- [Problem requirements]:
Every line from the first in the listing below to the line containing "module uses them. *)" is to be repeated exactly, and no line past it.
═════ Data shown
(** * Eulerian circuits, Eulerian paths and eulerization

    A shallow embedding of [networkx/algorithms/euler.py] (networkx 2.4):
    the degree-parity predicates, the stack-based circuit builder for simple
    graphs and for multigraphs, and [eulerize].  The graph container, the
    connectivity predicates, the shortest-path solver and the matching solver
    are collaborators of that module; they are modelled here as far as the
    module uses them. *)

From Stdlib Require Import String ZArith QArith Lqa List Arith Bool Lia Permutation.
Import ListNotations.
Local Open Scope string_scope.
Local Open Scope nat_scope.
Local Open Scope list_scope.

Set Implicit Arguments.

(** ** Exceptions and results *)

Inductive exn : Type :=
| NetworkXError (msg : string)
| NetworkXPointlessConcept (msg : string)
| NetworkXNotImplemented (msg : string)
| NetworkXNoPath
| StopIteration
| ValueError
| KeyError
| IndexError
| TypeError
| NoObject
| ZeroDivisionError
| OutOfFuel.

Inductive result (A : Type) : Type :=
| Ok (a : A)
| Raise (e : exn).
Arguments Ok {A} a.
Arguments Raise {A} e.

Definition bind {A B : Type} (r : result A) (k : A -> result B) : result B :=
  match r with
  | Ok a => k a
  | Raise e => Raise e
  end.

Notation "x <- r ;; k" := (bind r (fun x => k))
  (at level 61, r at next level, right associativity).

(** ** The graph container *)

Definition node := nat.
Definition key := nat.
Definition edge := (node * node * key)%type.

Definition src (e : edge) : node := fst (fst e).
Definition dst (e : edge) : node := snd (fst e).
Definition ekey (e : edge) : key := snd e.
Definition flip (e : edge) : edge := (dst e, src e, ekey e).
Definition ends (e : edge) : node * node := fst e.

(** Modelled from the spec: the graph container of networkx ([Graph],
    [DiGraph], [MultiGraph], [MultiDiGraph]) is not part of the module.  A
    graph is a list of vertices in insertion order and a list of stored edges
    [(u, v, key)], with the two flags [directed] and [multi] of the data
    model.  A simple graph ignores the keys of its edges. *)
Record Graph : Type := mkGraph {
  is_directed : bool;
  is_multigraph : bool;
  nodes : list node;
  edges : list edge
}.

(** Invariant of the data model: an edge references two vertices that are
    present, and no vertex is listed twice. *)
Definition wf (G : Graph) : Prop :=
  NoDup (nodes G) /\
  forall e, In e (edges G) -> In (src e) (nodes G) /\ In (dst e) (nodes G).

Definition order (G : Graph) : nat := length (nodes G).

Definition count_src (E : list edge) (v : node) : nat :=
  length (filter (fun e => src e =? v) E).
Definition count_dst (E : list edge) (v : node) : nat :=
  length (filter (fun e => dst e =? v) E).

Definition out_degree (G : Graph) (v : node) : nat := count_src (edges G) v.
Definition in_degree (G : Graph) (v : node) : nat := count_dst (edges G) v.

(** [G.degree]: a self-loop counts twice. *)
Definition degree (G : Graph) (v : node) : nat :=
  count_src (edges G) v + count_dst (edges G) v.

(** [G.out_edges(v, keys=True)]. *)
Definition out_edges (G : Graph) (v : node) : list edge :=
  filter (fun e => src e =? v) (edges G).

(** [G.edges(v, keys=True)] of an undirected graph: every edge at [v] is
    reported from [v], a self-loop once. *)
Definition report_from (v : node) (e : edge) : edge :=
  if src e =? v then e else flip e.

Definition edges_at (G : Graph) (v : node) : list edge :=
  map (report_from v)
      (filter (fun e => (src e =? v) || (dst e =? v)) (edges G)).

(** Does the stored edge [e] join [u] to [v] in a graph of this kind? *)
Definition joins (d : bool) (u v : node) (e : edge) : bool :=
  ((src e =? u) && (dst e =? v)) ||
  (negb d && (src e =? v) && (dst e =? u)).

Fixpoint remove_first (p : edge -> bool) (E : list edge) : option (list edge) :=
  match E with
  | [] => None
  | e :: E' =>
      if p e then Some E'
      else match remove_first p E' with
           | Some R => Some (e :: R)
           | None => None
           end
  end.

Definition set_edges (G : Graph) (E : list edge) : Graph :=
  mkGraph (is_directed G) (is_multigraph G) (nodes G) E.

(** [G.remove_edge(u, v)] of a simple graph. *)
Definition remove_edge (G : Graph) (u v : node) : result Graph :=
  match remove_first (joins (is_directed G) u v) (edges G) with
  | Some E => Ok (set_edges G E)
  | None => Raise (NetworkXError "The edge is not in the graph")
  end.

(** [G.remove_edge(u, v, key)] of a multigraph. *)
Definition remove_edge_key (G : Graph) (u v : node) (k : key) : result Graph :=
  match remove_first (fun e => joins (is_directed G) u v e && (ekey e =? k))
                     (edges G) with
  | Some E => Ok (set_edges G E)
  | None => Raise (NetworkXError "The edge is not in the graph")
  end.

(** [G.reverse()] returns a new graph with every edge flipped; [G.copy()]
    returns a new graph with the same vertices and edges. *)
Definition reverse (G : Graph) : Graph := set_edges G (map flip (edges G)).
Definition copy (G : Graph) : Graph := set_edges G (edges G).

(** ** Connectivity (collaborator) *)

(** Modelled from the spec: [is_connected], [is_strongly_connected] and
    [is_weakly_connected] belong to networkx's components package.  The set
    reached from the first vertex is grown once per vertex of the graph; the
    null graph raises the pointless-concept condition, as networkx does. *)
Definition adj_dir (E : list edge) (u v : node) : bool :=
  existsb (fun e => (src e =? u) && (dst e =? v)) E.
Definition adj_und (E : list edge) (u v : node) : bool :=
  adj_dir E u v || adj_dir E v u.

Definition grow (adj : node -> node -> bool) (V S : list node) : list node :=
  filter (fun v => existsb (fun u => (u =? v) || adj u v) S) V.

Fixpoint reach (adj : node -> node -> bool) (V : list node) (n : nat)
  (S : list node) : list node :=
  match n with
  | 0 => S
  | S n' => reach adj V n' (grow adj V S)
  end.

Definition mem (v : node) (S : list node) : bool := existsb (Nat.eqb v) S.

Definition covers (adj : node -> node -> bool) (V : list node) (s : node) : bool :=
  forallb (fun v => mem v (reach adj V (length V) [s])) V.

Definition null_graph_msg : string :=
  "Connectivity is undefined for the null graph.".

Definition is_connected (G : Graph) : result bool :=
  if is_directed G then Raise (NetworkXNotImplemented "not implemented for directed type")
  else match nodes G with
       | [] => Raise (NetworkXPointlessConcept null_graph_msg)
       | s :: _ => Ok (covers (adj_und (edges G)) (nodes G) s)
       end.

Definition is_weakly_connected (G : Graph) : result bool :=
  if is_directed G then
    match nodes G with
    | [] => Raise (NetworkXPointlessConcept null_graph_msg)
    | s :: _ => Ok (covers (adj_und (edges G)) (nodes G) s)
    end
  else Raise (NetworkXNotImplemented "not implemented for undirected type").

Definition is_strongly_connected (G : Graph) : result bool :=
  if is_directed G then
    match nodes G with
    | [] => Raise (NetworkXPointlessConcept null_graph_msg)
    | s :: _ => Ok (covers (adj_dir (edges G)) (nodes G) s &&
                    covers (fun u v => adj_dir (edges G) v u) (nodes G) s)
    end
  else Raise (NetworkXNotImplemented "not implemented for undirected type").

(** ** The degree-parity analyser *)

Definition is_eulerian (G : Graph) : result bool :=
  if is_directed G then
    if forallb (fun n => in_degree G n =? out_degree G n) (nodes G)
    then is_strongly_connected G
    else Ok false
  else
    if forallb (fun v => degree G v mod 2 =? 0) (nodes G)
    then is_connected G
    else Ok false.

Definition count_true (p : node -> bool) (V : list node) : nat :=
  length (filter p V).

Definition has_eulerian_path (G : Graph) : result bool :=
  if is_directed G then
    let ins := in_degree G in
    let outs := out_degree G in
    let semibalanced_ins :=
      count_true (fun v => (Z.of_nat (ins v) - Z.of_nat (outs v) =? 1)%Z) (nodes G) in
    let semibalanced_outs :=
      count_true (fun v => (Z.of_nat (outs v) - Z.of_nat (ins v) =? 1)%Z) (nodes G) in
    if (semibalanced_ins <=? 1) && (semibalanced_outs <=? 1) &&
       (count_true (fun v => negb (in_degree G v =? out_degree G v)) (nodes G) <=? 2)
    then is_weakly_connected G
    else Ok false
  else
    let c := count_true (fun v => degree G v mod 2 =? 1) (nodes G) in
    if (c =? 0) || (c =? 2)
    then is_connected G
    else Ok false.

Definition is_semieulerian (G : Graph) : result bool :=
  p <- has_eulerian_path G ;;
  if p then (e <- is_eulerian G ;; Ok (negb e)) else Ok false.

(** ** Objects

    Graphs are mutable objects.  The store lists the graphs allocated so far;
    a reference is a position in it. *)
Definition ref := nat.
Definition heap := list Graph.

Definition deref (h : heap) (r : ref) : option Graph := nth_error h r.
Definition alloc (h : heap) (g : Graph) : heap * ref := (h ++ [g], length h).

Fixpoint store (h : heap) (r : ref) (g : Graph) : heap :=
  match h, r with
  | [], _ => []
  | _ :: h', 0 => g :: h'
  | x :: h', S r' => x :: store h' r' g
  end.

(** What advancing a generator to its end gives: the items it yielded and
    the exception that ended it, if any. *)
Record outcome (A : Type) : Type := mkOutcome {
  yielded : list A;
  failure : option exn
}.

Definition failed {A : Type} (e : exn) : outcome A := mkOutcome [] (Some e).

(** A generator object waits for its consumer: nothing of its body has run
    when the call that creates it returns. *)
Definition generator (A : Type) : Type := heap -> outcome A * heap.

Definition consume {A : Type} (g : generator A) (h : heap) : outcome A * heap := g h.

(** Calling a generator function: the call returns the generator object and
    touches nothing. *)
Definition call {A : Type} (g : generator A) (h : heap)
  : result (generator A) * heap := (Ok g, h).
══════════
- [Solution to this problem]:
(** * Eulerian circuits, Eulerian paths and eulerization

    A shallow embedding of [networkx/algorithms/euler.py] (networkx 2.4):
    the degree-parity predicates, the stack-based circuit builder for simple
    graphs and for multigraphs, and [eulerize].  The graph container, the
    connectivity predicates, the shortest-path solver and the matching solver
    are collaborators of that module; they are modelled here as far as the
    module uses them. *)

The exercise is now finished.